» **TASK PROMPT**: The answer must be one number: how many lines of the records contain "whose".

» **Saved entries**:
━━━━━━━━━━━━━━━━━━━━━━━━━━━━━━

(** [list_departments(college_id)] *)
Definition list_departments (college_id : Z) (s : storage) : result (list entry) :=
  let* conn := get_conn s in
  fetchall s (fun d =>
    merge_sort (name_le entry_name)
      (department_entry <$>
         filter (fun r => department_college_id r = college_id)
           (rows (departments d)))).

(** [list_courses(department_id)] *)
Definition list_courses (department_id : Z) (s : storage) : result (list entry) :=
  let* conn := get_conn s in
  fetchall s (fun d =>
    merge_sort (name_le entry_name)
      (course_entry <$>
         filter (fun r => course_department_id r = department_id)
           (rows (courses d)))).

(** [list_students(course_id)] *)
Definition list_students (course_id : Z) (s : storage)
  : result (list student_entry) :=
  let* conn := get_conn s in
  fetchall s (fun d =>
    merge_sort (name_le se_name)
      (student_entry_of <$>
         filter (fun r => student_course_id r = course_id)
           (rows (students d)))).

(** [ensure_db_file()]: both branches call [init_db()]. *)
Definition ensure_db_file (s : storage) : result storage := init_db s.

(** ** Invariants of the schema *)

(** The primary keys of a table are pairwise distinct. *)
Definition unique_ids (d : db) : Prop :=
  NoDup (college_id <$> rows (colleges d)) /\
  NoDup (department_id <$> rows (departments d)) /\
  NoDup (course_id <$> rows (courses d)) /\
  NoDup (student_id <$> rows (students d)) /\
  NoDup (attendance_id <$> rows (attendances d)).

(** The key of a student under [UNIQUE(course_id, roll)]; a row with a
    [NULL] roll has none. *)
Definition roll_key (r : student) : option (Z * string) :=
  x ← student_roll r; Some (student_course_id r, x).

(** The [UNIQUE] constraints of the four entity tables hold. *)
Definition unique_names (d : db) : Prop :=
  NoDup (college_name <$> rows (colleges d)) /\
  NoDup ((fun r => (department_college_id r, department_name r))
           <$> rows (departments d)) /\
  NoDup ((fun r => (course_department_id r, course_name r))
           <$> rows (courses d)) /\
  NoDup (omap roll_key (rows (students d))).


(** The primary keys and the [UNIQUE] constraints of all five tables hold. *)
Definition schema_ok (d : db) : Prop :=
  unique_ids d /\ unique_names d /\ unique_marks d.

(** The store after the insert of a successful [add_*] call. *)
Definition after_add (c : add_call) (d : db) : db :=
  match c with
  | AddCollege name =>
      let i := new_rowid college_id (colleges d) in
      {| colleges :=
           {| rows := rows (colleges d) ++
                      [ {| college_id := i; college_name := Py.strip name |} ];
              seq := i |};
         departments := departments d; courses := courses d;
         students := students d; attendances := attendances d |}
  | AddDepartment cid name =>
      let i := new_rowid department_id (departments d) in
      {| colleges := colleges d;
         departments :=
           {| rows := rows (departments d) ++
                      [ {| department_id := i; department_college_id := cid;
                           department_name := Py.strip name |} ];
              seq := i |};
         courses := courses d; students := students d;
         attendances := attendances d |}
  | AddCourse did name =>
      let i := new_rowid course_id (courses d) in
      {| colleges := colleges d; departments := departments d;
         courses :=
           {| rows := rows (courses d) ++
                      [ {| course_id := i; course_department_id := did;
                           course_name := Py.strip name |} ];
              seq := i |};
         students := students d; attendances := attendances d |}
  | AddStudent cid name roll =>
      let i := new_rowid student_id (students d) in
      {| colleges := colleges d; departments := departments d;
         courses := courses d;
         students :=
           {| rows := rows (students d) ++
                      [ {| student_id := i; student_course_id := cid;
                           student_roll := roll_param roll;
                           student_name := Py.strip name |} ];
              seq := i |};
         attendances := attendances d |}
  end.

(** The key the call would store is not in its table's unique index. *)
Definition fresh_key (c : add_call) (d : db) : Prop :=
  match c with
  | AddCollege name => Py.strip name ∉ college_name <$> rows (colleges d)
  | AddDepartment cid name =>
      (cid, Py.strip name) ∉
        (fun r => (department_college_id r, department_name r))
          <$> rows (departments d)
  | AddCourse did name =>
      (did, Py.strip name) ∉
        (fun r => (course_department_id r, course_name r)) <$> rows (courses d)
  | AddStudent cid name roll =>
      forall x, roll_param roll = Some x ->
        (cid, x) ∉ omap roll_key (rows (students d))
  end.


(** ** The Setup page *)

(** What a page shows after an action. *)
Inductive feedback :=
| st_warning (msg : string)
| st_success (msg : string)
| st_error (msg : string)
| st_info (msg : string).

(** A string is blank when all its characters are whitespace, so that
    [not s.strip()] holds. *)
Fixpoint blank (s : string) : bool :=
  match s with
  | EmptyString => true
  | String c r => Py.isspace c && blank r
  end.

(** The "Add College" button. *)
Definition setup_add_college (col_name : string) (s : storage)
  : result (feedback * storage) :=
  if String.eqb (Py.strip col_name) "" then
    Ok (st_warning "Enter a valid college name.", s)
  else
    let* r := add_college col_name s in
    Ok (if r.1 then st_success ("College '" +:+ col_name +:+ "' added.")
        else st_error "College already exists.", r.2).

(** The "Add Department" button, under the selected college. *)
Definition setup_add_department (sel_college_name : string) (sel_college_id : Z)
    (dept_name : string) (s : storage) : result (feedback * storage) :=
  if String.eqb (Py.strip dept_name) "" then
    Ok (st_warning "Enter department name.", s)
  else
    let* r := add_department sel_college_id dept_name s in
    Ok (if r.1
        then st_success ("Department '" +:+ dept_name +:+ "' added under "
                         +:+ sel_college_name +:+ ".")
        else st_error "Department already exists in this college.", r.2).

(** The "Add Course" button, under the selected department. *)
Definition setup_add_course (sel_dept_name : string) (sel_dept_id : Z)
    (course_name : string) (s : storage) : result (feedback * storage) :=
  if String.eqb (Py.strip course_name) "" then
    Ok (st_warning "Enter course name.", s)
  else
    let* r := add_course sel_dept_id course_name s in
    Ok (if r.1
        then st_success ("Course '" +:+ course_name +:+ "' added under "
                         +:+ sel_dept_name +:+ ".")
        else st_error "Course already exists in this department.", r.2).

(** The "Add Student" button, under the selected course; the roll is the
    text of its input box, empty when nothing was typed. *)
Definition setup_add_student (sel_course_name : string) (sel_course_id : Z)
    (stu_name stu_roll : string) (s : storage) : result (feedback * storage) :=
  if String.eqb (Py.strip stu_name) "" then
    Ok (st_warning "Enter student name.", s)
  else
    let* r := add_student sel_course_id stu_name (Some stu_roll) s in
    Ok (if r.1
        then st_success ("Student '" +:+ stu_name +:+ "' added to "
                         +:+ sel_course_name +:+ ".")
        else st_error "Student with same roll already exists in this course.",
        r.2).

(** Two [add_*] calls aim at the same key of a unique index. *)
Definition same_key (c c' : add_call) : Prop :=
  match c, c' with
  | AddCollege n, AddCollege n' => Py.strip n = Py.strip n'
  | AddDepartment p n, AddDepartment p' n' => p = p' /\ Py.strip n = Py.strip n'
  | AddCourse p n, AddCourse p' n' => p = p' /\ Py.strip n = Py.strip n'
  | AddStudent p _ r, AddStudent p' _ r' =>
      p = p' /\ roll_param r = roll_param r' /\ roll_param r ≠ None
  | _, _ => False
  end.
(** A configuration that passes every check is built, with one allocation
    for its parameters. *)
Lemma create_network_accepts network arch d :
  find_architecture registry network = Some arch →
  (∀ key, key ∈ required arch → is_Some (json_get key network)) →
  validate arch network = None →
  create_network registry network d =
    (Ok (build arch network (next_alloc d)),
     {| memory := memory d; workspaces := workspaces d;
        live := {[next_alloc d]} ∪ live d;
        next_alloc := S (next_alloc d) |}).
Proof.
  intros Harch Hreq Hvalid. unfold create_network. rewrite Harch.
  pose proof (find_json_lacks network (required arch)) as Hfind.
  destruct (find _ _) as [key|].
  - destruct Hfind as [Hin Hnone]. destruct (Hreq _ Hin) as [v Hv]. congruence.
  - by rewrite Hvalid.
Qed.

(** C3.  A configuration whose architecture tag is not recognised, which
    lacks a required hyperparameter, or whose hyperparameters are an invalid
    combination, makes the factory fail with a [ConfigurationError] that
    names an offending key; the device is exactly as before the call (nothing
    was allocated) and no instance is returned. *)
Theorem create_network_rejects_before_allocating network d :
  unrecognized_architecture registry network ∨
  missing_hyperparameter registry network ∨
  invalid_combination registry network →
  ∃ key reason,
    create_network registry network d =
      (Failed (ConfigurationError key reason), d) ∧
    offending registry network key reason.
Proof.
  unfold create_network, offending.
  intros [Hnone|[(arch & k & Harch & Hk & Hlacks)|(arch & Harch & Hbad)]].
  - red in Hnone. rewrite Hnone. eexists _, _. split; [done|]. by left.
  - rewrite Harch. pose proof (find_json_lacks network (required arch)) as Hfind.
    destruct (find _ _) as [key|].
    + eexists _, _. split; [done|]. right. exists arch. split; [done|]. by left.
    + destruct (Hfind _ Hk) as [v Hv]. congruence.
  - rewrite Harch. pose proof (find_json_lacks network (required arch)) as Hfind.
    destruct (find _ _) as [key|].
    + eexists _, _. split; [done|]. right. exists arch. split; [done|]. by left.
    + destruct Hbad as [[key reason] Hbad]. rewrite Hbad.
      eexists _, _. split; [done|]. right. exists arch. split; [done|]. by right.
Qed.

(** The factory fails in no other case, and never with another error. *)
Lemma create_network_fails_only_on_configuration network d e d' :
  create_network registry network d = (Failed e, d') →
  d' = d ∧ ∃ key reason, e = ConfigurationError key reason ∧
    offending registry network key reason.
Proof.
  unfold create_network, offending.
  destruct (find_architecture registry network) as [arch|] eqn:Harch.
  - pose proof (find_json_lacks network (required arch)) as Hfind.
    destruct (find _ _) as [key|].
    + intros [= <- <-]. split; [done|]. eexists _, _. split; [done|].
      right. exists arch. split; [done|]. by left.
    + destruct (validate arch network) as [[key reason]|] eqn:Hbad.
      * intros [= <- <-]. split; [done|]. eexists _, _. split; [done|].
        right. exists arch. split; [done|]. by right.
      * discriminate.
  - intros [= <- <-]. split; [done|]. eexists _, _. split; [done|]. by left.
Qed.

━━━━━━━━━━━━━━━━━━━━━━━━━━━━━━

» **PROBLEM SOLUTION**: 2